SourceForge has been redesigned. Learn more.
Close

Descriptions in Disambiguation Pages

Help
Anonymous
2012-03-21
2013-05-30
  • Anonymous

    Anonymous - 2012-03-21

    Hi all,

    I'm dealing with an curious issue regarding Disambiguation Pages.  I need to extract all disambiguation articles and its description within each Disambiguation Page in Wikipedia. So, for example, for the following disambiguation page http://en.wikipedia.org/wiki/Michael_Jackson_(disambiguation)  I would get the following list:

    - Michael Jackson - Michael Jackson (1958–2009) was an American pop singer, musician, songwriter, dancer, and entertainer.

    - Mick Jackson (singer) - (born 1947), British singer-songwriter, known for "Blame It on the Boogie"

    - Mike and Michelle Jackson - (born 1946), Australian children's singer, songwriter, musician, radio show hosts
    …….
    …….

    The description associated to each article in the Disambiguation Page is important for disambiguation purposes. So, the code to accomplish this must be:

    Article article = wikipedia.getArticleByTitle("Michael Jackson (disambiguation)");
    Page page = wikipedia.getPageById(article.getId());
    Map<String, String> disamMaP = new HashMap<String, String>();
    
    Article[] out = article.getLinksOut();
    
    for(int i = 0; i < out.length; i++){
            Integer[] indexes = out[i].getSentenceIndexesMentioning(article);
            for(int j = 0; j < indexes.length; j++)
                disamMaP.put(out[i].getTitle(), article.getSentenceMarkup(indexes[j]));
        }
    

    The problem is that I'm getting always an empty list of indexes. It hasn't sense at all because if an article has a link out, this link must have a SentenceIndexMentioning from the article.

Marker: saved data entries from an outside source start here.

Lemma bitmap_intersect_spec m m2 :
  wf m → wf m2 →
  ∃ m', bitmap_intersect m m2 = Some m' ∧ becomes m m' (elems m ∩ elems m2).
Proof.
  intros W W2. unfold bitmap_intersect. pose proof (words_eq m W). pose proof (words_eq m2 W2).
  pose proof (wf_length m W). pose proof (wf_length m2 W2). pose proof (wf_bits m W). pose proof (wf_bits m2 W2).
  set (to := Nat.min _ _).
  destruct (update_words_spec to 0 Z.land (bitmap m) (bitmap m2)) as (b1 & -> & Hl1 & Hb1); [lia..|].
  cbn [mbind option_bind]. pose proof (wf_word m W). pose proof (wf_word m2 W2).
  destruct (Nat.leb_spec (no_words_in_map m2) (no_words_in_map m)).
  - destruct to as [|last] eqn:Et; [lia|].
    match goal with |- context [set_word _ ?f _] =>
      destruct (set_word_spec last f (set_bitmap b1 m)) as (b2 & -> & Hl2 & Hb2) end; [cbn; lia|].
    cbn in Hl2, Hb2. cbn [mbind option_bind set_bitmap bitmap].
    destruct (fill_words_spec (no_words_in_map m - no_words_in_map m2) (S last) 0 b2)
      as (b' & -> & Hl & Hb); [lia|]. cbn [mbind option_bind].
    eexists. split; [done|]. apply (becomes_intro m b'); [done|lia| |set_solver|].
    + intros j. rewrite Hb, Hb2, !Hb1, (wf_mask m2 W2). repeat case_decide; auto 6 with word.
    + intros i Hi. destruct (word_of_lt m i W Hi) as [Hw Ei]. pose proof (Z.mod_pos_bound i 64).
      pose proof (elems_bit m i W Hi) as He. rewrite elem_of_intersection, <- He, elem_of_elems.
      unfold bit. rewrite Hb, Hb2, !Hb1, (wf_mask m2 W2). fold (word_of i).
      repeat case_decide; try lia.
      * rewrite Z.bits_0. assert (n_bits m2 ≤ i) by divlia. intuition (lia || congruence).
      * replace last with (word_of i).
        rewrite !Z.land_spec, not64_testbit, last_mask_bit by lia.
        destruct (Z.testbit (word (bitmap m) _) _), (Z.testbit (word (bitmap m2) _) _),
          (Z.leb_spec (n_bits m2) i); simpl in *; intuition (lia || congruence).
      * rewrite Z.land_spec, andb_true_iff. assert (i < n_bits m2) by divlia. intuition lia.
  - eexists. split; [done|]. apply (becomes_intro m b1); [done|lia| |set_solver|].
    + intros j. rewrite Hb1. case_decide; auto with word.
    + intros i Hi. destruct (word_of_lt m i W Hi) as [Hw Ei]. pose proof (Z.mod_pos_bound i 64).
      pose proof (elems_bit m i W Hi) as He. rewrite elem_of_intersection, <- He, elem_of_elems.
      unfold bit. rewrite !Hb1. fold (word_of i). rewrite decide_True by lia.
      rewrite Z.land_spec, andb_true_iff. assert (i < n_bits m2) by divlia. intuition lia.
Qed.

(** Copying from a bitmap with at least as many words. *)
Lemma bitmap_copy_spec m m2 :
  wf m → wf m2 → (no_words_in_map m ≤ no_words_in_map m2)%nat →
  ∃ m', bitmap_copy m m2 = Some m' ∧ becomes m m' (elems m2 ∩ universe (n_bits m)).
Proof.
  intros W W2 Hle. unfold bitmap_copy. pose proof (words_eq m W). pose proof (words_eq m2 W2).
  pose proof (wf_length m W). pose proof (wf_length m2 W2). pose proof (wf_bits m W). pose proof (wf_bits m2 W2).
  rewrite Nat.min_l, Nat.ltb_irrefl, Nat.div_mul by lia.
  destruct (update_words_spec (no_words_in_map m) 0 (λ _ w2, w2) (bitmap m) (bitmap m2))
    as (b1 & -> & Hl1 & Hb1); [lia..|]. cbn [mbind option_bind]. rewrite (wf_last m W), (wf_mask m W).
  match goal with |- context [set_word _ ?f _] =>
    destruct (set_word_spec (no_words_in_map m - 1) f (set_bitmap b1 m)) as (b' & -> & Hl & Hb) end;
    [cbn; lia|]. cbn in Hl, Hb. pose proof (wf_word m W). pose proof (wf_word m2 W2).
  eexists. split; [done|]. apply (becomes_intro m b'); [done|lia| |set_solver|].
  - intros j. rewrite Hb, !Hb1. repeat case_decide; auto 6 with word.
  - intros i Hi. destruct (word_of_lt m i W Hi) as [Hw Ei]. pose proof (Z.mod_pos_bound i 64).
    rewrite elem_of_intersection, elem_of_universe. unfold room in Hi.
    rewrite <- (elems_bit m2 i W2) by (unfold room; lia).
    unfold bit. rewrite Hb, !Hb1. fold (word_of i). repeat case_decide; try lia.
    + replace (no_words_in_map m - 1)%nat with (word_of i).
      rewrite Z.land_spec, not64_testbit, last_mask_bit, andb_true_iff, negb_true_iff by lia.
      destruct (Z.leb_spec (n_bits m) i); intuition (lia || congruence).
    + assert (i < n_bits m) by divlia. intuition lia.
Qed.

Lemma low_mask_word k : is_word (u64 (u64 (Z.shiftl 1 k) - 1)).
Proof. apply word_u64. Qed.
#[export] Hint Resolve low_mask_word : word.

(** The full words of a prefix and the word it ends in. *)
Lemma prefix_words_spec m p :
  wf m → 0 ≤ p ≤ n_bits m →
  ∃ b v, (b ← fill_words (Z.to_nat (p / 64)) 0 all_ones (bitmap m);
          if negb (p mod 64 =? 0) then
            b ← fill_words 1 (Z.to_nat (p / 64)) (u64 (u64 (Z.shiftl 1 (p mod 64)) - 1)) b;
            Some (b, S (Z.to_nat (p / 64)))
          else Some (b, Z.to_nat (p / 64))) = Some (b, v)
    ∧ length b = length (bitmap m) ∧ Z.of_nat v = (p + 63) / 64
    ∧ ∀ j, is_word (word b j) ∧ ∀ i, 0 ≤ i → word_of i = j → (j < v)%nat →
        Z.testbit (word b j) (i mod 64) = (i <? p).
Proof.
  intros W Hp. pose proof (words_eq m W). pose proof (wf_length m W). pose proof (wf_word m W) as Hw.
  set (q := Z.to_nat (p / 64)). assert (Z.of_nat q = p / 64) by (subst q; divlia).
  destruct (fill_words_spec q 0 all_ones (bitmap m)) as (b1 & -> & Hl1 & Hb1); [divlia|].
  cbn [mbind option_bind]. pose proof (Z.mod_pos_bound p 64).
  destruct (Z.eqb_spec (p mod 64) 0); cbn [negb].
  - exists b1, q. split_and!; [done..|divlia|]. intros j. rewrite Hb1. split; [case_decide; auto with word|].
    intros i Hi Ej Hj. rewrite decide_True by lia. rewrite ones_testbit by (apply Z.mod_pos_bound; lia).
    unfold word_of in Ej. divlia.
  - destruct (fill_words_spec 1 q (u64 (u64 (Z.shiftl 1 (p mod 64)) - 1)) b1) as (b2 & -> & Hl2 & Hb2); [divlia|].
    exists b2, (S q). split_and!; [done|congruence|divlia|]. intros j. rewrite Hb2, Hb1.
    split; [repeat case_decide; auto with word|]. intros i Hi Ej Hj. unfold word_of in Ej.
    case_decide; [rewrite low_mask_testbit by divlia; divlia|].
    rewrite decide_True by lia. rewrite ones_testbit by (apply Z.mod_pos_bound; lia). divlia.
Qed.

Lemma bitmap_set_prefix_spec m k :
  wf m → 0 ≤ k →
  ∃ m', bitmap_set_prefix m k = Some m' ∧ becomes m m' (universe (Z.min k (n_bits m))).
Proof.
  intros W Hk. unfold bitmap_set_prefix. pose proof (words_eq m W).
  pose proof (wf_length m W). pose proof (wf_bits m W). rewrite (wf_last m W), land_63.
  set (p := Z.min k (n_bits m)).
  destruct (prefix_words_spec m p W) as (b2 & v & E & Hl2 & Hv & Hb2); [subst p; lia|].
  destruct (fill_words _ 0 all_ones _) as [b1|]; [|done]. cbn [mbind option_bind] in *.
  rewrite E. cbn [mbind option_bind].
  destruct (fill_words_spec (S (no_words_in_map m - 1) - v) v 0 b2) as (b' & -> & Hl & Hb); [divlia|].
  eexists. split; [done|]. apply (becomes_intro m b'); [done|lia| | |].
  - intros j. rewrite Hb. case_decide; [done|apply Hb2].
  - set_solver by lia.
  - intros i Hi. destruct (word_of_lt m i W Hi) as [Hw Ei]. rewrite elem_of_universe.
    unfold bit. rewrite Hb. fold (word_of i). case_decide.
    + rewrite Z.bits_0. split; [done|]. intros ?. exfalso. divlia.
    + rewrite (proj2 (Hb2 _)) by (done || lia). lia.
Qed.

(** ** Tests *)

Lemma bit_at b j k : 0 ≤ k < 64 → bit b (64 * Z.of_nat j + k) = Z.testbit (word b j) k.
Proof. intros Hk. unfold bit. f_equal; [f_equal|]; divlia. Qed.

Lemma bit_word b i : 0 ≤ i → bit b i = Z.testbit (word b (word_of i)) (i mod 64).
Proof. done. Qed.

(** A test of words that holds when some of their bits pass [g]. *)
Definition tests (p : Z → bool) (g : bool → bool) : Prop :=
  ∀ w, is_word w → p w = true ↔ ∃ k, 0 ≤ k < 64 ∧ g (Z.testbit w k) = true.
Definition tests2 (p : Z → Z → bool) (g : bool → bool → bool) : Prop :=
  ∀ w w2, is_word w → is_word w2 →
    p w w2 = true ↔ ∃ k, 0 ≤ k < 64 ∧ g (Z.testbit w k) (Z.testbit w2 k) = true.

Lemma tests_nonzero : tests (λ w, negb (w =? 0)) id.
Proof. intros w Hw. rewrite negb_true_iff. by apply word_eq_0. Qed.

Lemma tests_not_ones : tests (λ w, negb (w =? all_ones)) negb.
Proof. intros w Hw. rewrite negb_true_iff. setoid_rewrite negb_true_iff. by apply word_eq_ones. Qed.

Lemma tests2_nonzero f g :
  (∀ w w2, is_word w → is_word w2 → is_word (f w w2) ∧ ∀ p, 0 ≤ p < 64 →
     Z.testbit (f w w2) p = g (Z.testbit w p) (Z.testbit w2 p)) →
  tests2 (λ w w2, negb (f w w2 =? 0)) g.
Proof.
  intros Hf w w2 Hw Hw2. destruct (Hf w w2 Hw Hw2) as [H1 H2].
  rewrite negb_true_iff, word_eq_0 by done. split; intros (k & Hk & E); exists k; split; try done.
  - by rewrite <- H2. - by rewrite H2.
Qed.

Lemma tests2_differ : tests2 (λ w w2, negb (w =? w2)) xorb.
Proof.
  intros w w2 Hw Hw2. rewrite negb_true_iff, Z.eqb_neq. split.
  - intros Hne. assert (Hx : is_word (Z.lxor w w2)) by auto with word.
    destruct (proj1 (word_eq_0 _ Hx)) as (k & Hk & E).
    + apply Z.eqb_neq. intros E. by apply Z.lxor_eq in E.
    + exists k. by rewrite Z.lxor_spec in E.
  - intros (k & Hk & E) ->. by rewrite xorb_nilpotent in E.
Qed.

(** The search for such a word is the search for such a bit. *)
Lemma find_word_bits n i0 p g m :
  wf m → tests p g → (i0 + n ≤ no_words_in_map m)%nat →
  ∃ r, find_word n i0 p (bitmap m) = Some r
    ∧ (r = None ↔ ∀ i, 64 * Z.of_nat i0 ≤ i < 64 * Z.of_nat (i0 + n) → g (bit (bitmap m) i) = false).
Proof.
  intros W Hp Hn. pose proof (wf_length m W) as Hlen.
  destruct (find_word_spec n i0 p (bitmap m)) as (r & -> & Hr); [lia|]. exists r. split; [done|]. split.
  - intros -> i Hi. destruct (g (bit (bitmap m) i)) eqn:E; [|done].
    rewrite <- (Hr (word_of i)) by (unfold word_of; divlia). symmetry. apply Hp; [apply W|].
    exists (i mod 64). split; [apply Z.mod_pos_bound; lia|done].
  - intros H. destruct r as [[j w]|]; [|done]. destruct Hr as (Hj & -> & Hw & _).
    apply Hp in Hw as (k & Hk & E); [|apply W]. rewrite <- bit_at, H in E by lia. done.
Qed.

    Is there al least another way to do that?

     
  • Edgar Meij

    Edgar Meij - 2012-03-22

    Hi Rafa(?),

    I can confirm the error, or at least the fact that you don't get any results. This is not surprising however.. If you'd look at page A, http://en.wikipedia.org/wiki/Michael_Jackson_%28disambiguation%29, you'll find, for example, a link to page B, http://en.wikipedia.org/wiki/Michael_A._Jackson.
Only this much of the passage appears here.